Go through the records that follow and tally the lines with "bound" in them; answer with the number alone.

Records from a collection
━━━━━━━━━━━━━━━━

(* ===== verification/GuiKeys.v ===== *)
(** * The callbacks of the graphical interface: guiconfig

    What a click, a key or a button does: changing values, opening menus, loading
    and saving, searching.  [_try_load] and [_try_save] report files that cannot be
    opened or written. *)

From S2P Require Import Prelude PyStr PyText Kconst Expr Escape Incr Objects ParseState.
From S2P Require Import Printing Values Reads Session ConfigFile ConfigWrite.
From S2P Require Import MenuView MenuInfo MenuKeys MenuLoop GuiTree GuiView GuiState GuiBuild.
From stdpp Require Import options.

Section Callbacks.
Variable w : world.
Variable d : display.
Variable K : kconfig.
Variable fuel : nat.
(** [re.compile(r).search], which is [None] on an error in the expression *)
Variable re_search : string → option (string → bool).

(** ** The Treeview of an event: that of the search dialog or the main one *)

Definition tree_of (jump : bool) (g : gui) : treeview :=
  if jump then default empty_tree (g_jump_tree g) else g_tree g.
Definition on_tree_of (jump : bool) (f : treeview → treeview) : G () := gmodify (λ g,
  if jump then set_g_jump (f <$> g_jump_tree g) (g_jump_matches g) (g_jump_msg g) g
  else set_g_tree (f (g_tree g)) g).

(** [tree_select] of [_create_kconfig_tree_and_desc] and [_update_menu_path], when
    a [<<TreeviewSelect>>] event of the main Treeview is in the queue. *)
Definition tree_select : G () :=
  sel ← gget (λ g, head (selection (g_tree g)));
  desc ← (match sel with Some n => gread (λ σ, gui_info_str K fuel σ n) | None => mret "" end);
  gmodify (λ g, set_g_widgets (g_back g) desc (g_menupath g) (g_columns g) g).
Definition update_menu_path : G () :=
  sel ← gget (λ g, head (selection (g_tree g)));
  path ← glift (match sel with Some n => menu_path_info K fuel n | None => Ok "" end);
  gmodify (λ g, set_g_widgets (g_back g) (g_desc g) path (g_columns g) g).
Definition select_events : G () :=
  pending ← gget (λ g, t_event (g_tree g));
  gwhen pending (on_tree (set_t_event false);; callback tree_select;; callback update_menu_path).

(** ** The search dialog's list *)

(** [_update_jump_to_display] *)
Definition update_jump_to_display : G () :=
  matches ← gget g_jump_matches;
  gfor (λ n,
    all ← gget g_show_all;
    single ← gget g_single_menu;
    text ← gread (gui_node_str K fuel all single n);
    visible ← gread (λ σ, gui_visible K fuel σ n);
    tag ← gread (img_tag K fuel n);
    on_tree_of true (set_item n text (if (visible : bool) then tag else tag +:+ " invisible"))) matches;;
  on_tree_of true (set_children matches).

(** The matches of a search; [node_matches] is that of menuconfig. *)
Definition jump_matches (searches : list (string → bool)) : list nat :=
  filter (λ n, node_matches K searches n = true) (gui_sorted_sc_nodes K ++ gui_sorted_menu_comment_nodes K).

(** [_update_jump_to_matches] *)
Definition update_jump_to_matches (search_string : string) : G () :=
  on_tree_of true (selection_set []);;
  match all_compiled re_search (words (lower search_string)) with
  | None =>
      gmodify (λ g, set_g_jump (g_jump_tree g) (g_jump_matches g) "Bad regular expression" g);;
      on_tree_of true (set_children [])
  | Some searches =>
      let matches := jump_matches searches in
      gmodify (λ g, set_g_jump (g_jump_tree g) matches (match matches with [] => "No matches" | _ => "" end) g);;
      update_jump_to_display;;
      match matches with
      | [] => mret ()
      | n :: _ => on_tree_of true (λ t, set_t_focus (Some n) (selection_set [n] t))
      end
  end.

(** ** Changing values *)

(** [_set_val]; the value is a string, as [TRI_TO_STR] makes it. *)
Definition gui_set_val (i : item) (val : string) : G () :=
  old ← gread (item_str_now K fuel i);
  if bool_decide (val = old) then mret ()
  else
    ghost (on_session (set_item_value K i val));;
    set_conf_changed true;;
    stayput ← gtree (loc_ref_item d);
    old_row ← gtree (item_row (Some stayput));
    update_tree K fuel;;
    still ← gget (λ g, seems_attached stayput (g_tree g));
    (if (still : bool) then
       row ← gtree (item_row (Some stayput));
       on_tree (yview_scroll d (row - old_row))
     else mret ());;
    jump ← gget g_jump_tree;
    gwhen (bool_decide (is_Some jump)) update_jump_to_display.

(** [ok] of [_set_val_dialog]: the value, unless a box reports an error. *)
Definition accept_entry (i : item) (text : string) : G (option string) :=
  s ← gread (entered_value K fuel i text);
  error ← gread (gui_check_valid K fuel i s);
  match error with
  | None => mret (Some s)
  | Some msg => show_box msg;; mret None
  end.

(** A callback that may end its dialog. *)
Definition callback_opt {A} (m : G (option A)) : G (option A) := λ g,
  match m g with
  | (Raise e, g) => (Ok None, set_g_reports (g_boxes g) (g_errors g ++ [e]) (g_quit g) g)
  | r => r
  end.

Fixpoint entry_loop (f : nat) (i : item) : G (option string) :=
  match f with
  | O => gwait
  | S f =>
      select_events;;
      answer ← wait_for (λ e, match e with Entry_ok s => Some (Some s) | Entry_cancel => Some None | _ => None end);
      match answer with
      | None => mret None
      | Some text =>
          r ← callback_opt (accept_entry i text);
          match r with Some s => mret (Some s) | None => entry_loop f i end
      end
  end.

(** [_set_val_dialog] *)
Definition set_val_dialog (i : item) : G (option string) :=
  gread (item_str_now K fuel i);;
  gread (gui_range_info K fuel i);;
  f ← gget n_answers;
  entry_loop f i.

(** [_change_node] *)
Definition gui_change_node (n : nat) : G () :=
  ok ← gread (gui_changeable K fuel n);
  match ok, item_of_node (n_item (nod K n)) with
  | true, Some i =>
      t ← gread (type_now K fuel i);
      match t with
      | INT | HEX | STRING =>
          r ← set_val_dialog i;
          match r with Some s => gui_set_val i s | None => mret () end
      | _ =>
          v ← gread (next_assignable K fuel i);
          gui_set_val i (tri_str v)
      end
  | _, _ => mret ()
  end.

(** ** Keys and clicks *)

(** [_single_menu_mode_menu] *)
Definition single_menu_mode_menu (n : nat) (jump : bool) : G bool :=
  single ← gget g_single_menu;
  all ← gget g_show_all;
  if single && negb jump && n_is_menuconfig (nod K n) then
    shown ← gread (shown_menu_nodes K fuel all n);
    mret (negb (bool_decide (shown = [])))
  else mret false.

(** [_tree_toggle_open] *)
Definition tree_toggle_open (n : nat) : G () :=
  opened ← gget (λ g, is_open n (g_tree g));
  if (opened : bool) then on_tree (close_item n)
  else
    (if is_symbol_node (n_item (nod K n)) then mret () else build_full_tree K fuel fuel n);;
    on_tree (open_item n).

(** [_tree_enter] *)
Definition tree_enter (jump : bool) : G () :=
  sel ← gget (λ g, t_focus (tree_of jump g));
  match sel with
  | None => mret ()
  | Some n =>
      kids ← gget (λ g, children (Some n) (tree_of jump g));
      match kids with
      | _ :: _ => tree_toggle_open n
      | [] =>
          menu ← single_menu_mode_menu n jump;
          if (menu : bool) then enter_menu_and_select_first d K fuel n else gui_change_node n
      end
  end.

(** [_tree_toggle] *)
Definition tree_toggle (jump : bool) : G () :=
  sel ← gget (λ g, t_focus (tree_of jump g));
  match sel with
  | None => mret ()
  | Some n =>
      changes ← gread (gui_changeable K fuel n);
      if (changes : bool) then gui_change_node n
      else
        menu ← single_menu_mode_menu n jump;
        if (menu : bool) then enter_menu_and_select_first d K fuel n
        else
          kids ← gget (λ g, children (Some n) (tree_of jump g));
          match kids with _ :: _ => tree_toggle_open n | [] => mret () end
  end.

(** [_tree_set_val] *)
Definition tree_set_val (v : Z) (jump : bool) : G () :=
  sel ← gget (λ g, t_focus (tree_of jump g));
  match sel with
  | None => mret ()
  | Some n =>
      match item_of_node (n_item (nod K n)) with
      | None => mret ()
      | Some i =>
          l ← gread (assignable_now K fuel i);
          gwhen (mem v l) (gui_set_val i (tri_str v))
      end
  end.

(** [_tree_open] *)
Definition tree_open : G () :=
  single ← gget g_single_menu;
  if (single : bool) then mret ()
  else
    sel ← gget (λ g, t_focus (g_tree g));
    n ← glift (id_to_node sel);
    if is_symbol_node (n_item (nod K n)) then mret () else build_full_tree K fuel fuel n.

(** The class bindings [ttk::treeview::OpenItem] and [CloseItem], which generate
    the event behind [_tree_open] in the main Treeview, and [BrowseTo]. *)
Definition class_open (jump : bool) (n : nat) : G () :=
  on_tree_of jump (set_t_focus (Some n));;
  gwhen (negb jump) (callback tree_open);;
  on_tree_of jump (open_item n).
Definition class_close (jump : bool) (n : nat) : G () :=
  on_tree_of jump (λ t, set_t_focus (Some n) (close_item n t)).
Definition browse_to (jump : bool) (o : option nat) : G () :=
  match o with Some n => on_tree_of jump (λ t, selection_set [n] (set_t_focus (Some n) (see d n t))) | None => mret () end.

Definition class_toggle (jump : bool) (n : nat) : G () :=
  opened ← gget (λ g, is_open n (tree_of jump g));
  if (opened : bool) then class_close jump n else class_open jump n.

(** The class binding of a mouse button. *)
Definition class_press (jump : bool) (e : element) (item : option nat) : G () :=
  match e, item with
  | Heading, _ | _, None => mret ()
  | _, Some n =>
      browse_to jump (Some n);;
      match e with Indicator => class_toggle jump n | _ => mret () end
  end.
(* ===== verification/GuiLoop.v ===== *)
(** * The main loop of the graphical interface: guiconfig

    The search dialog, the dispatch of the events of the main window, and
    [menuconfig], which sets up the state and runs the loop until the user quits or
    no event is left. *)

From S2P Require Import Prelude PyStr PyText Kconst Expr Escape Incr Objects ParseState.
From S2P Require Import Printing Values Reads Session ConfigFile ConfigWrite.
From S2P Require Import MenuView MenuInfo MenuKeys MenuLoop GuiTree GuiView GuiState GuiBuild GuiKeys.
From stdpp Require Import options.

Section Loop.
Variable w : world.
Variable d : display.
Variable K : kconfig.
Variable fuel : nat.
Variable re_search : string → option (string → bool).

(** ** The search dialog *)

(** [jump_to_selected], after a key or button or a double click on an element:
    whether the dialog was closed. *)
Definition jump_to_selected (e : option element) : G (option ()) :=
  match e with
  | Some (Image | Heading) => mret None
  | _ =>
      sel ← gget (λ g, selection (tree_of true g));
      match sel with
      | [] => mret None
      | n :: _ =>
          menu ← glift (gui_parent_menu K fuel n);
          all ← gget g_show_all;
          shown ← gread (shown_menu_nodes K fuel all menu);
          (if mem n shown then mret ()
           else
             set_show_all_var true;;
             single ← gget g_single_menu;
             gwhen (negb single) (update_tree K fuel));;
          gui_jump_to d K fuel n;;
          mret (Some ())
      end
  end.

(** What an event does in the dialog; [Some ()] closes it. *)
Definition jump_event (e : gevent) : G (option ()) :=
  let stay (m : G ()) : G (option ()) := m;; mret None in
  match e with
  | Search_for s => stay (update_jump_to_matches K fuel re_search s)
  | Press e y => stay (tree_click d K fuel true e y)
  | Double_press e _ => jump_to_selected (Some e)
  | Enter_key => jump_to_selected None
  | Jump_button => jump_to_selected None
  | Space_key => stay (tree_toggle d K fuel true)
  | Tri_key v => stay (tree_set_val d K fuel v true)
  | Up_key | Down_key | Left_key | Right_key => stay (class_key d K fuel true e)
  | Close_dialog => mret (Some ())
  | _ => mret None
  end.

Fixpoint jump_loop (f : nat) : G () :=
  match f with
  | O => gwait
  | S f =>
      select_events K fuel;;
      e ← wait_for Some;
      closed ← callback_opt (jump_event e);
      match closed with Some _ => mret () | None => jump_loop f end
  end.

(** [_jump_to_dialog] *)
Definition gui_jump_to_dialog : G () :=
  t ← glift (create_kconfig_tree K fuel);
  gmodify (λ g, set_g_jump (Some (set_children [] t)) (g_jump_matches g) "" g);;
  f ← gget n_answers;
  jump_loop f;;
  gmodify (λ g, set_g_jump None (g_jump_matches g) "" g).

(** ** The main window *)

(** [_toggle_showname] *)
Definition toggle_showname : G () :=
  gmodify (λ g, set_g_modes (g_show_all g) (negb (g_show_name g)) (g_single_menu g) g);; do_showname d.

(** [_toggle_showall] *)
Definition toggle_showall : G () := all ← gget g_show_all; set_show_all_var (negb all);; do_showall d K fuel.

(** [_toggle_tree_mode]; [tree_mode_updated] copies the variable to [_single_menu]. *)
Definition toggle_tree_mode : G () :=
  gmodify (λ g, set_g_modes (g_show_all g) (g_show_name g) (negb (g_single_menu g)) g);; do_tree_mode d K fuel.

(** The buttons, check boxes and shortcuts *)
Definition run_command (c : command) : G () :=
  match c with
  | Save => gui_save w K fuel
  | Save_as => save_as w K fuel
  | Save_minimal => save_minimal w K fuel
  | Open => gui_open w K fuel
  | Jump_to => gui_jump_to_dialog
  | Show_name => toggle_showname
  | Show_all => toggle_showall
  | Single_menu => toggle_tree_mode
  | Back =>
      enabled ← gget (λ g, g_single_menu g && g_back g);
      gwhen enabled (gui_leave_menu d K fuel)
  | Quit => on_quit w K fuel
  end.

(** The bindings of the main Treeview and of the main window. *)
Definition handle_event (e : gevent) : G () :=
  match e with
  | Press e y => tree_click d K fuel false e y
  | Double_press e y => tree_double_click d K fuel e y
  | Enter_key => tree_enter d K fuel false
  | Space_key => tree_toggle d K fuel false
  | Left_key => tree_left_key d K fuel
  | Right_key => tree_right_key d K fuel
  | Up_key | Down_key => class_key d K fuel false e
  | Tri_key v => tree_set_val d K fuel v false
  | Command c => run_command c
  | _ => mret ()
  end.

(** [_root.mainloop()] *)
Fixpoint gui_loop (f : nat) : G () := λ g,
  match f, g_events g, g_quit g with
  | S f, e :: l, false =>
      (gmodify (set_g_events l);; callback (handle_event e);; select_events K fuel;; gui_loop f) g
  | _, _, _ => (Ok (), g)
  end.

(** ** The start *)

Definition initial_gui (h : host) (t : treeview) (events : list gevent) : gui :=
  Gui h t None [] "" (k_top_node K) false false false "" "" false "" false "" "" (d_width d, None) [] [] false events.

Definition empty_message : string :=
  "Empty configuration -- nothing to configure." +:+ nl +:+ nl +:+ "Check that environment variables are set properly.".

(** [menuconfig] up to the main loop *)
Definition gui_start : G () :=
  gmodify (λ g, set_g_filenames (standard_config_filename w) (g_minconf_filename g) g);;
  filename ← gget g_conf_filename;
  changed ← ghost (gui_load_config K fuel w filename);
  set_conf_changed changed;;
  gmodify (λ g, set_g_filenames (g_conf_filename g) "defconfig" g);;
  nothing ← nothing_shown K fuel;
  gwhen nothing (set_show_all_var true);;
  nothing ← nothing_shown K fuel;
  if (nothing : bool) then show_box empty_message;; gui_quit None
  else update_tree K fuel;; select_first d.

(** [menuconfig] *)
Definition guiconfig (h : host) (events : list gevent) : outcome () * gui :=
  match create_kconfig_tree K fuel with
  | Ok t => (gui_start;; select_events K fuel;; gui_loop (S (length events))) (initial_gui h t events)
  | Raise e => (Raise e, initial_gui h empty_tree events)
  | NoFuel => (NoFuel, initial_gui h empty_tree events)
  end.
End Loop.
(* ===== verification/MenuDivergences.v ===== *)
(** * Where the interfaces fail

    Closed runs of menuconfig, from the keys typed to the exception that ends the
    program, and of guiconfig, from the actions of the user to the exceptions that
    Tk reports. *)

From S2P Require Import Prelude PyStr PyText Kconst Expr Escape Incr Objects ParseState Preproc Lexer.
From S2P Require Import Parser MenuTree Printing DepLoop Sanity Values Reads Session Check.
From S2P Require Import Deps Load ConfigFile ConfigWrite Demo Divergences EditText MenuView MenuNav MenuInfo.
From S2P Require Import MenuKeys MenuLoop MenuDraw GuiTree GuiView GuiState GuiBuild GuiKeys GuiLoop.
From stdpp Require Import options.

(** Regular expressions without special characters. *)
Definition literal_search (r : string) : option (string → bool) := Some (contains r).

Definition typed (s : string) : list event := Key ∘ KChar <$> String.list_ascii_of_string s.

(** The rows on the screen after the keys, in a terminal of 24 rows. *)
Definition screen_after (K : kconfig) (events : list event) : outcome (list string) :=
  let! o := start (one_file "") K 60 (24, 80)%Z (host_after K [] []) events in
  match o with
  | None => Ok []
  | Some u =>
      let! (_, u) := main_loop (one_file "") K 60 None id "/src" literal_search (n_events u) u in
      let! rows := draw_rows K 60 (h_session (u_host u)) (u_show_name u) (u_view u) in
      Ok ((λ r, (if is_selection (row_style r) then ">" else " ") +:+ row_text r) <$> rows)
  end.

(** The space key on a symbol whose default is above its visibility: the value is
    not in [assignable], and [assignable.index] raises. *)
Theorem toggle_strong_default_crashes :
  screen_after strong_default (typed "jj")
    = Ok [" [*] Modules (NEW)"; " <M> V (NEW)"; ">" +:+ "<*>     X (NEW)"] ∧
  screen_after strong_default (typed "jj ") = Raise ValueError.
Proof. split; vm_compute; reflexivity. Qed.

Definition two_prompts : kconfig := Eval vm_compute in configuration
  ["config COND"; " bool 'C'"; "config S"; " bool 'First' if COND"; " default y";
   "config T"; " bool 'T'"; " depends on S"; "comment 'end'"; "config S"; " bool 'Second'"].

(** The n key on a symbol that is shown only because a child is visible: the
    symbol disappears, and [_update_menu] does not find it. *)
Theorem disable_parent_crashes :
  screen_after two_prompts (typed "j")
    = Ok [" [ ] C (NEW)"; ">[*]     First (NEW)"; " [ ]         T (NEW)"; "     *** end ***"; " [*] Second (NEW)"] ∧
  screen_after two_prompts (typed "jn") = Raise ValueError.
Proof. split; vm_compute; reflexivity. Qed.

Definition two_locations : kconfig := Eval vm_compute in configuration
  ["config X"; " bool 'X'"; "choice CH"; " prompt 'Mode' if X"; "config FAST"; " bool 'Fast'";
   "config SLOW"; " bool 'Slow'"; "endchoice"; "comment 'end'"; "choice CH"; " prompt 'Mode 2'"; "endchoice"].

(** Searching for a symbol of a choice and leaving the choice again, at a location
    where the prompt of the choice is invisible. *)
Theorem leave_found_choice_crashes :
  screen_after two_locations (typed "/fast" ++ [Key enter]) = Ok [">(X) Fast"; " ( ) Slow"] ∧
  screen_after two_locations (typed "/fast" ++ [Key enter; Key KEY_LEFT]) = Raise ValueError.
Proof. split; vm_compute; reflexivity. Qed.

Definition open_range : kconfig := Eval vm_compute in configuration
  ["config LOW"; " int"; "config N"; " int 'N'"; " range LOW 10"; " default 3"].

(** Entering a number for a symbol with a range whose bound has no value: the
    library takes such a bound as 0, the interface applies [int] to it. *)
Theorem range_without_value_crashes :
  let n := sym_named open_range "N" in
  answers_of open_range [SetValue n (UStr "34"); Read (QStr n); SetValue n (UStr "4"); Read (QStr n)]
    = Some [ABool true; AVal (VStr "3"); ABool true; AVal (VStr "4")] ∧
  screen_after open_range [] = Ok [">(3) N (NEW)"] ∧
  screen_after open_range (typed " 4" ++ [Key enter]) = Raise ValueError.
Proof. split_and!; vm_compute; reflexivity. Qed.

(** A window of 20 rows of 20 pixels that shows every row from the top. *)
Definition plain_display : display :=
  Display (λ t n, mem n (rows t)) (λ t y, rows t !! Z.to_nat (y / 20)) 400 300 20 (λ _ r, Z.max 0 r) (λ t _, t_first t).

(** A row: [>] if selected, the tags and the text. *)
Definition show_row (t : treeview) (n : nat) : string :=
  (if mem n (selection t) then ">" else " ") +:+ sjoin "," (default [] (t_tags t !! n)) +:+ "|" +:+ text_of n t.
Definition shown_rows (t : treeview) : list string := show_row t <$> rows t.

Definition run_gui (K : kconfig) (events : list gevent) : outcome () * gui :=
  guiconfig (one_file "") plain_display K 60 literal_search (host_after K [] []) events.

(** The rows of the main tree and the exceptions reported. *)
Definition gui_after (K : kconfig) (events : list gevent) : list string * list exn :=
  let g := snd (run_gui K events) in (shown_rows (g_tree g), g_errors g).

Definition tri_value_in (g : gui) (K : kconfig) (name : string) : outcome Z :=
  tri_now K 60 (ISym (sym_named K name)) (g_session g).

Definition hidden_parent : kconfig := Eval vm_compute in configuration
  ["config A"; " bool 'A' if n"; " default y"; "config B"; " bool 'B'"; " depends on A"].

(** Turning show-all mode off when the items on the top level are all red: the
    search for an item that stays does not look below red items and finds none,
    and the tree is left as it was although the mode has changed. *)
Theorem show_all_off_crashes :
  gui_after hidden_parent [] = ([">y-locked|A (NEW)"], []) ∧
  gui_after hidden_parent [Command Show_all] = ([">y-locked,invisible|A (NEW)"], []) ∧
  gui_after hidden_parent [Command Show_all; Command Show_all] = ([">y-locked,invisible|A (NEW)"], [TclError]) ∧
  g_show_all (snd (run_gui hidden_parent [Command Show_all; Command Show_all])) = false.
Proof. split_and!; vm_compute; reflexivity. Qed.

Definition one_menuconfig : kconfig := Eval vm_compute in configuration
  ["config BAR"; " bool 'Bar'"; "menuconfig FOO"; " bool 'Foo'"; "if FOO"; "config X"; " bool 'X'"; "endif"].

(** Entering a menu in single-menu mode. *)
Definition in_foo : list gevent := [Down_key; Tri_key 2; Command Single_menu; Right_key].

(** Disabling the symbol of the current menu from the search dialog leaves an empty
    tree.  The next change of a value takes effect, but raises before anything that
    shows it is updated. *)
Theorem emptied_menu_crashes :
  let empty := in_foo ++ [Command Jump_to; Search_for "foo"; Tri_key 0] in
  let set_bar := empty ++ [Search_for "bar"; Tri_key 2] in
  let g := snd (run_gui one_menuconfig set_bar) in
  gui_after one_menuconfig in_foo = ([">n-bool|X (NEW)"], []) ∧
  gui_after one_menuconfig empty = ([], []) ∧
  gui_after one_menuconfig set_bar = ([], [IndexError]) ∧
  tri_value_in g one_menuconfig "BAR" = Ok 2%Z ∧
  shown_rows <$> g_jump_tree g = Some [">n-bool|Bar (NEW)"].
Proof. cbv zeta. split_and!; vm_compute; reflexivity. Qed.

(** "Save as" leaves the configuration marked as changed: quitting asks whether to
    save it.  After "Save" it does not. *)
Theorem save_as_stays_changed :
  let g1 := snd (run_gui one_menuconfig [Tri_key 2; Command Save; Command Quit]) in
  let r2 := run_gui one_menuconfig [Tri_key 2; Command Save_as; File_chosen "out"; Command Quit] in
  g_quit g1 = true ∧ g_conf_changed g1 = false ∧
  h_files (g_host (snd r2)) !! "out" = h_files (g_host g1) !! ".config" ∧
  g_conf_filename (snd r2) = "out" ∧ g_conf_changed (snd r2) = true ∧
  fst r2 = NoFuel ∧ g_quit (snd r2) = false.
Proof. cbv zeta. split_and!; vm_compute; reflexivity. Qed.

━━━━━━━━━━━━━━━━

### Result for this exercise
2